▸ Assignment
Transcribe the data below verbatim from the line with "<> ?a |- context [String.eqb ?a ?b] =>" to the line with "inversion R3 as [| ? ? N2 R2]; subst.". Include both of those lines.

▸ Stored data
═══

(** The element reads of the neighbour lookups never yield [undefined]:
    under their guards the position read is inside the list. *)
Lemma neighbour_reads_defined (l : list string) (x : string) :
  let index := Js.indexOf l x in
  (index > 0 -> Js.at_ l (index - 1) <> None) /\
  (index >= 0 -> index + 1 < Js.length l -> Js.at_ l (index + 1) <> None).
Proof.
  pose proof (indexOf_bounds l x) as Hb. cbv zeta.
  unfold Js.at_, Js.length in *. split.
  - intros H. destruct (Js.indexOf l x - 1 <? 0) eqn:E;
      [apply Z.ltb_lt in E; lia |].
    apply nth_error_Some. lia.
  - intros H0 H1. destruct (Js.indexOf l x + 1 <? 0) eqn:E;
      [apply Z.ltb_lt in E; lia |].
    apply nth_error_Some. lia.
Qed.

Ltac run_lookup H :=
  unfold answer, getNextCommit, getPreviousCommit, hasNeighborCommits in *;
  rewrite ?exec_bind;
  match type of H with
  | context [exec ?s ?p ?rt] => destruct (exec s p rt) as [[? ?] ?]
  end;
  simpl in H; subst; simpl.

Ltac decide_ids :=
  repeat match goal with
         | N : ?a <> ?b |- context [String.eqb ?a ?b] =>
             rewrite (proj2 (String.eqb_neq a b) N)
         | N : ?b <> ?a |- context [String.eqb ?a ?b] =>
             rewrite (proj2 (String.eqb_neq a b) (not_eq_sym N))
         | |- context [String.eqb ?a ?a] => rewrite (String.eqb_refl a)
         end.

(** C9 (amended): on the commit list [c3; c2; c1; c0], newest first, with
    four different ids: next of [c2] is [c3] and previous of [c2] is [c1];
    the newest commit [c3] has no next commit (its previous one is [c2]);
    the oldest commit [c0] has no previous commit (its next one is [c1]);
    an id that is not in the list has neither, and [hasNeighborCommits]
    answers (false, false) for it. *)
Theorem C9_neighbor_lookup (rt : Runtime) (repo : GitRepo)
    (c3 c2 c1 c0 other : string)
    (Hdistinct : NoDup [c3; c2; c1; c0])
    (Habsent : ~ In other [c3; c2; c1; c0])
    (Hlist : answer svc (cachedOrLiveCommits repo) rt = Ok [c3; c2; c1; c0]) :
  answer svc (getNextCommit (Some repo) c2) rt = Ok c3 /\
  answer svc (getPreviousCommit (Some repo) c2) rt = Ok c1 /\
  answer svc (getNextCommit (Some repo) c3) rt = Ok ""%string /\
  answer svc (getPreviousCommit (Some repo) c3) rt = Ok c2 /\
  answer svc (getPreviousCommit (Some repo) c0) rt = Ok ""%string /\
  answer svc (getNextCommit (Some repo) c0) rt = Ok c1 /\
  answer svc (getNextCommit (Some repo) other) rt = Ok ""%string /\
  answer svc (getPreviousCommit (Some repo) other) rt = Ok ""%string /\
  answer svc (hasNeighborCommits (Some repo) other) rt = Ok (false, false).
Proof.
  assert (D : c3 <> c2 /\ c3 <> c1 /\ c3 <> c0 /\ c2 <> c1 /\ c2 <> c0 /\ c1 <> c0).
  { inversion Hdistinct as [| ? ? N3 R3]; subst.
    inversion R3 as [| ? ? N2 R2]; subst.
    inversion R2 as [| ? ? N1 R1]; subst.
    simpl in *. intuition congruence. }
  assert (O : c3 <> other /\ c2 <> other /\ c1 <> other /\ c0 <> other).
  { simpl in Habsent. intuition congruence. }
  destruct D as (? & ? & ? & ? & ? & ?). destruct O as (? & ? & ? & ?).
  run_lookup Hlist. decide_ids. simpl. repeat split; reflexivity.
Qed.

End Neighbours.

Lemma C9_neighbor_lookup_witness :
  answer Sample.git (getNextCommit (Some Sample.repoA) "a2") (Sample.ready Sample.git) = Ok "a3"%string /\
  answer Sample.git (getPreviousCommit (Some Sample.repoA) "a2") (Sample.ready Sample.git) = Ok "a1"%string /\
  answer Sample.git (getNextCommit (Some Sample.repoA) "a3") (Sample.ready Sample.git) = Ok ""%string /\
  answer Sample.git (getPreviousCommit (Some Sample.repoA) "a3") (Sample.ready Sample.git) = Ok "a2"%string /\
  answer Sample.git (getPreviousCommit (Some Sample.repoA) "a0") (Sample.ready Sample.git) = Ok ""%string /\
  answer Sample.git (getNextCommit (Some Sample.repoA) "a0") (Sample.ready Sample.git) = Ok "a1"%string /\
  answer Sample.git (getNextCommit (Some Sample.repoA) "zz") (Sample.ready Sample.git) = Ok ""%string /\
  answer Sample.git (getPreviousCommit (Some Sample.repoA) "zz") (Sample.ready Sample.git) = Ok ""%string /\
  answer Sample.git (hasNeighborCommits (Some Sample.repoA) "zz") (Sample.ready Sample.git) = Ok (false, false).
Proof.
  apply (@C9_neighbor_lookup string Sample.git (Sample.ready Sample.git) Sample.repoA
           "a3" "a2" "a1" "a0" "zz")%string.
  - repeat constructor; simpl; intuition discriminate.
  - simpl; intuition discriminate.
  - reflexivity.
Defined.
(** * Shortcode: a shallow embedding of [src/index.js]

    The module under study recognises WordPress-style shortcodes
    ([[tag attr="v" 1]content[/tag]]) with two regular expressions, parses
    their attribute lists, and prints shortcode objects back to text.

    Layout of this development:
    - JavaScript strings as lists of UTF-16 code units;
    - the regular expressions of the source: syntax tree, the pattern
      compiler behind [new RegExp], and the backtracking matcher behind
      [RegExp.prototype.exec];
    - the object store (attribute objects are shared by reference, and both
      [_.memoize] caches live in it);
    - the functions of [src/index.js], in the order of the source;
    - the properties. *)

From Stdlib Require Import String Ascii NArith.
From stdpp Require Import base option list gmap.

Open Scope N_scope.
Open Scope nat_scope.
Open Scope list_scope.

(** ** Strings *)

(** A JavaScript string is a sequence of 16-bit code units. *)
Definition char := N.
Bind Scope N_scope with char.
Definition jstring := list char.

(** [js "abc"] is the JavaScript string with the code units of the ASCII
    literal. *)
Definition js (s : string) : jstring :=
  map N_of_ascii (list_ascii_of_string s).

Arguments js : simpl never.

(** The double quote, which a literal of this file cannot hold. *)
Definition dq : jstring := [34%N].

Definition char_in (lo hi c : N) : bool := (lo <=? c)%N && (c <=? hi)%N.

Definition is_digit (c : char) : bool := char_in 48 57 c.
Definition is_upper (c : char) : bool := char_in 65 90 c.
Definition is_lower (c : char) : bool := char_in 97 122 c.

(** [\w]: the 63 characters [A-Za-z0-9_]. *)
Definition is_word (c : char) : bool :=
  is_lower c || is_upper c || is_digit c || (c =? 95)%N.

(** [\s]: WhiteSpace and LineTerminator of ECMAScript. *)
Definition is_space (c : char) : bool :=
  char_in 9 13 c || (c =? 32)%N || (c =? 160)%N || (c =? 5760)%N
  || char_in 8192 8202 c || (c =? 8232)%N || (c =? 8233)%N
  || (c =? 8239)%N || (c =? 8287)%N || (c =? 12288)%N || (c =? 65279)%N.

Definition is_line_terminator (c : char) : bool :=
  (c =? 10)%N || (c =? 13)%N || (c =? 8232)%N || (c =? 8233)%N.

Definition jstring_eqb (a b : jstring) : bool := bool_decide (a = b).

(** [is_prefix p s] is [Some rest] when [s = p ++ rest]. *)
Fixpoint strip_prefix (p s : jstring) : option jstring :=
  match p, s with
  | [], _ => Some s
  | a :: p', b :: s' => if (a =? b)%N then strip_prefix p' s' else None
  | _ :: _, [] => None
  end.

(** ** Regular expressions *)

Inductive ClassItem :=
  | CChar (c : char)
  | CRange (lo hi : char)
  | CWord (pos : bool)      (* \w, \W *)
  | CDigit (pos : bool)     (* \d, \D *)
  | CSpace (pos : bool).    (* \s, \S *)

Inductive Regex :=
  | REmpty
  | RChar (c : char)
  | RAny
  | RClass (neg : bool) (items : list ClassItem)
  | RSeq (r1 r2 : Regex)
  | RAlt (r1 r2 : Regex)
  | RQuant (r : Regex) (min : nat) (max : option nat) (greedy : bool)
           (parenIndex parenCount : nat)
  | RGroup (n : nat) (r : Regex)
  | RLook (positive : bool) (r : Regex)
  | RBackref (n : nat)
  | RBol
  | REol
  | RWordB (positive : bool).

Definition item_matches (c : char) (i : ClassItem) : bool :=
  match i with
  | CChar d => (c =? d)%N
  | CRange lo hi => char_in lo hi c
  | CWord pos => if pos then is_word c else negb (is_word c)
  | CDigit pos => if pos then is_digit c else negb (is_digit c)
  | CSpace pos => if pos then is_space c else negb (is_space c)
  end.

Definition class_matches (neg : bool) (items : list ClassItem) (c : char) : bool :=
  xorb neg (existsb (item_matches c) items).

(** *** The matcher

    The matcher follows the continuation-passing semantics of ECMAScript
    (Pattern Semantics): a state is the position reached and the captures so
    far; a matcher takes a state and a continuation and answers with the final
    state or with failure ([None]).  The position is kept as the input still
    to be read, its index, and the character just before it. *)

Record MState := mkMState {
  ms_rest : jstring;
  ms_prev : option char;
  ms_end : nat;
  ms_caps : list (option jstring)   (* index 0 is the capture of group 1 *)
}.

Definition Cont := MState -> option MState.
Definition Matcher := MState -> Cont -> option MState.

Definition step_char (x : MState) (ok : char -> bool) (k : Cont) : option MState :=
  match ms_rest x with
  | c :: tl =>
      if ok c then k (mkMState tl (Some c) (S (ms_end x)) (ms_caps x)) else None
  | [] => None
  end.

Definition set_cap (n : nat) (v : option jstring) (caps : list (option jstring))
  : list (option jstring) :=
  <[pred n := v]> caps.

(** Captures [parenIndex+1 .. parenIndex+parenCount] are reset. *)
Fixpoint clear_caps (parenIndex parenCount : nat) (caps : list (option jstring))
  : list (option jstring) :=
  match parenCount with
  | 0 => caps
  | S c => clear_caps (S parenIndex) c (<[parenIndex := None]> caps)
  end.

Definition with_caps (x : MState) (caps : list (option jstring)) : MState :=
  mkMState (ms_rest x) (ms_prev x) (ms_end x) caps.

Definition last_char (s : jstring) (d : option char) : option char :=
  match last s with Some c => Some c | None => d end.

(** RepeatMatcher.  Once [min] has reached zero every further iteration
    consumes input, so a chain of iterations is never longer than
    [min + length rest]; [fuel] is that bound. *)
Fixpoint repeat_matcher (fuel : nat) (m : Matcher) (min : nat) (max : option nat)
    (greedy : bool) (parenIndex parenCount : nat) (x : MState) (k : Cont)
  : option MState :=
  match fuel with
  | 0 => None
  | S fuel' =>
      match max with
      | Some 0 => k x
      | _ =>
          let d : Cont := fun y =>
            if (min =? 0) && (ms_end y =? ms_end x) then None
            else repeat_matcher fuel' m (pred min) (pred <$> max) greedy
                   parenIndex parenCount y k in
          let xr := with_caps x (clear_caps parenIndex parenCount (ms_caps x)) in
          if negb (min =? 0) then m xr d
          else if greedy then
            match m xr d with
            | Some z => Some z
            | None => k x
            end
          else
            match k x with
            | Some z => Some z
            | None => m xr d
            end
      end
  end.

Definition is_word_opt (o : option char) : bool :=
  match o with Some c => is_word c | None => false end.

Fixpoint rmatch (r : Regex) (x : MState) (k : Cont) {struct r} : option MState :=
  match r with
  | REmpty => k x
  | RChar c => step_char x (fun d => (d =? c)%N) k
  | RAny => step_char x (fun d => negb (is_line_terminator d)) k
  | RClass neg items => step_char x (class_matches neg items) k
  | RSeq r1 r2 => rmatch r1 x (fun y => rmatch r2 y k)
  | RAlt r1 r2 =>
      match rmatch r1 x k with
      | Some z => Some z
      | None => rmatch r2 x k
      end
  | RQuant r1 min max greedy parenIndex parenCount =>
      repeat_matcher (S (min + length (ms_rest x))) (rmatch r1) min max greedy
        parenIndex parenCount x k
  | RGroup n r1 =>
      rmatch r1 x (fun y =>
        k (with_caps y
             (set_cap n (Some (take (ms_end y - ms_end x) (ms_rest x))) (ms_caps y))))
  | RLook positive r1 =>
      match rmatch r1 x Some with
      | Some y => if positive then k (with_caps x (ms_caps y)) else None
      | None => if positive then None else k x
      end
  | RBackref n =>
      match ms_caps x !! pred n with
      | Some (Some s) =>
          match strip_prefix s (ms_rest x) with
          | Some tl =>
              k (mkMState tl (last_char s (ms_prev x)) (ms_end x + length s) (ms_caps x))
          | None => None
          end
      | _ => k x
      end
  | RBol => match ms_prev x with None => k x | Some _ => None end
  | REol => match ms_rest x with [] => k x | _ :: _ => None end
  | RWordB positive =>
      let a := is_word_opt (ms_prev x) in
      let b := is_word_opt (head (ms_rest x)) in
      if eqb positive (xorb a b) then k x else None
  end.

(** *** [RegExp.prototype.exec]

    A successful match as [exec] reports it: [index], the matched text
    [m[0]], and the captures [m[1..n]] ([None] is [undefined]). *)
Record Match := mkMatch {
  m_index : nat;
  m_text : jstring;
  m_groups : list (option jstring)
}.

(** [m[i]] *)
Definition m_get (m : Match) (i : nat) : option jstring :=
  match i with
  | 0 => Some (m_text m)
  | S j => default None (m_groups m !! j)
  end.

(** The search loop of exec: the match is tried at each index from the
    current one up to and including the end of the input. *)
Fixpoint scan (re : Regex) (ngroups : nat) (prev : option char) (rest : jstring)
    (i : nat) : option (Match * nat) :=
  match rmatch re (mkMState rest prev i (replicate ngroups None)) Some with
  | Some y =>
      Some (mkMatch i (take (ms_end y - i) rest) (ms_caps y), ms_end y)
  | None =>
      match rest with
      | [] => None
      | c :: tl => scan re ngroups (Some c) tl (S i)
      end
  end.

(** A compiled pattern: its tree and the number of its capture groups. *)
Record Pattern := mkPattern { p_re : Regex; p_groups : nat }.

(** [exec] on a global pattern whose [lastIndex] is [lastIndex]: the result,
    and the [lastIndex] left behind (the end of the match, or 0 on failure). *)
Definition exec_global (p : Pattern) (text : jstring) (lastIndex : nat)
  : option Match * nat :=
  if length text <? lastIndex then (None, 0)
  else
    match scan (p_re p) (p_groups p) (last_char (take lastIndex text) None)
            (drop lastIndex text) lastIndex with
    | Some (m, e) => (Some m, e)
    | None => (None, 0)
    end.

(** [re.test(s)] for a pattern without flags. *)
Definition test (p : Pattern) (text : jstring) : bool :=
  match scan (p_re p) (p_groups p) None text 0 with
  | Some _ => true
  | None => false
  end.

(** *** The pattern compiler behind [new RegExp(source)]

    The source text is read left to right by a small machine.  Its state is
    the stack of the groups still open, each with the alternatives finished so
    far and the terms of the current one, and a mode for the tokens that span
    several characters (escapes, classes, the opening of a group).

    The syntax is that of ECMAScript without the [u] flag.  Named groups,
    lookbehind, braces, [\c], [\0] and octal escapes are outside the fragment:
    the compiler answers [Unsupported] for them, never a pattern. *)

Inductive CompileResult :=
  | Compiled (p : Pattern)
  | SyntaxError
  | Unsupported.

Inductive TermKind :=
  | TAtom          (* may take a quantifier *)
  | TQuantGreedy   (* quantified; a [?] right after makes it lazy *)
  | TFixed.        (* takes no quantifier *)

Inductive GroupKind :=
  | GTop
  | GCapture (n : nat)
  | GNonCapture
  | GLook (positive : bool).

═══

▸ Exercise result
         | N : ?b <> ?a |- context [String.eqb ?a ?b] =>
             rewrite (proj2 (String.eqb_neq a b) (not_eq_sym N))
         | |- context [String.eqb ?a ?a] => rewrite (String.eqb_refl a)
         end.

(** C9 (amended): on the commit list [c3; c2; c1; c0], newest first, with
    four different ids: next of [c2] is [c3] and previous of [c2] is [c1];
    the newest commit [c3] has no next commit (its previous one is [c2]);
    the oldest commit [c0] has no previous commit (its next one is [c1]);
    an id that is not in the list has neither, and [hasNeighborCommits]
    answers (false, false) for it. *)
Theorem C9_neighbor_lookup (rt : Runtime) (repo : GitRepo)
    (c3 c2 c1 c0 other : string)
    (Hdistinct : NoDup [c3; c2; c1; c0])
    (Habsent : ~ In other [c3; c2; c1; c0])
    (Hlist : answer svc (cachedOrLiveCommits repo) rt = Ok [c3; c2; c1; c0]) :
  answer svc (getNextCommit (Some repo) c2) rt = Ok c3 /\
  answer svc (getPreviousCommit (Some repo) c2) rt = Ok c1 /\
  answer svc (getNextCommit (Some repo) c3) rt = Ok ""%string /\
  answer svc (getPreviousCommit (Some repo) c3) rt = Ok c2 /\
  answer svc (getPreviousCommit (Some repo) c0) rt = Ok ""%string /\
  answer svc (getNextCommit (Some repo) c0) rt = Ok c1 /\
  answer svc (getNextCommit (Some repo) other) rt = Ok ""%string /\
  answer svc (getPreviousCommit (Some repo) other) rt = Ok ""%string /\
  answer svc (hasNeighborCommits (Some repo) other) rt = Ok (false, false).
Proof.
  assert (D : c3 <> c2 /\ c3 <> c1 /\ c3 <> c0 /\ c2 <> c1 /\ c2 <> c0 /\ c1 <> c0).
  { inversion Hdistinct as [| ? ? N3 R3]; subst.
    inversion R3 as [| ? ? N2 R2]; subst.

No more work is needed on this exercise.